Dutch Architects Join Race For World's First 3D-Printed House

Rendering of DUS’ proposed 3D printed house in Amsterdam. (Courtesy DUS)

Dutch firm DUS Public Architecture has switched gears from soap and water to polypropylene as they join the race (alongside British collective SoftKill Design and fellow Dutchman Janjaap Ruijssenaars) to complete the first 3D printed house. Their sights are set on a full-sized four-story canal house in Amsterdam, entirely printed and built on site by the KamerMaker, their own purpose-built 3D printer housed inside a verticle shipping container. Starting work in the next six months, DUS plan to have the entire facade and first room of the house printed and erected. With the “welcoming room” established, the architects hope to complete the rest of the house in the following three years.

DUS plans to use the house as a laboratory for emerging printing technologies and a hub for related research. “We want to build a construction site as an event space,” firm principal Hedwig Heinsman told Dezeen recently, “We’ll have the printer there and every print we make will be exhibited. It’s very much about testing and learning.”
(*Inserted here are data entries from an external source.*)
(** * RagasAdapter: a shallow embedding of
      services/ark-evaluator/src/evaluator/oss_providers/ragas_adapter.py

    The adapter scores one (input, output) pair against a list of metric
    names.  It talks to collaborators that are not part of the file (the
    RAGAS engine, the LLM provider, asyncio, the process environment); those
    are taken as oracles of a [world] record, and every Python exception they
    may raise is a value of [exn].  Everything the file computes itself (the
    fallback heuristics, the result normalisation, the environment handling,
    the metric binding loop and the exception plumbing) is translated
    statement by statement. *)

From Stdlib Require Import Ascii QArith Qminmax.
From stdpp Require Import gmap strings list fin_maps.

Open Scope string_scope.
Open Scope list_scope.
Open Scope nat_scope.

(** ** Python values *)

(** A Python [str] is modelled as a Rocq [string] whose characters are the
    code points 0..255; [len] is [String.length]. *)

(** A Python [float].  Finite values are exact rationals: rounding to a
    double is not modelled.  [NaN] is what [math.isnan] detects. *)
Inductive pyfloat : Type :=
  | Fin (q : Q)
  | Inf (negative : bool)
  | NaN.

Definition isnan (x : pyfloat) : bool :=
  match x with NaN => true | _ => false end.

(** [min(a, b)] of Python on two numbers: [b] wins only when [b < a]. *)
Definition py_min (a b : Q) : Q :=
  match (b ?= a)%Q with Lt => b | _ => a end.

(** [str.isspace] on one code point below 256: TAB..CR, FS..US, space,
    NEL (0x85) and NBSP (0xA0).  [str.split()] splits on these. *)
Definition py_isspace (c : ascii) : bool :=
  let n := nat_of_ascii c in
  (((9 <=? n) && (n <=? 13)) || ((28 <=? n) && (n <=? 32))
   || (n =? 133) || (n =? 160))%nat.

(** [str.lower] on one code point below 256: A..Z and the Latin-1 capitals
    0xC0..0xDE (the multiplication sign 0xD7 apart) move up by 32.  On
    these code points lower-casing is character by character; beyond them
    Python's [lower] can change the length of a text (U+0130), so nothing
    below is stated about the length of a lower-cased text. *)
Definition py_lower_char (c : ascii) : ascii :=
  let n := nat_of_ascii c in
  if (((65 <=? n) && (n <=? 90))
      || ((192 <=? n) && (n <=? 222) && negb (n =? 215)))%nat
  then ascii_of_nat (n + 32) else c.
Each room of the house is to be devoted to a different facet of research, from turning potato starch into building materials, to recycling plastic bottles and crafting policy. While DUS plans to stay on the site for the next three years, they are ready to move at a moments notice: “We also had the idea that if at one moment we had to relocate it, we would just shred all the pieces and build it anew somewhere,”  Heinsman told Dezeen.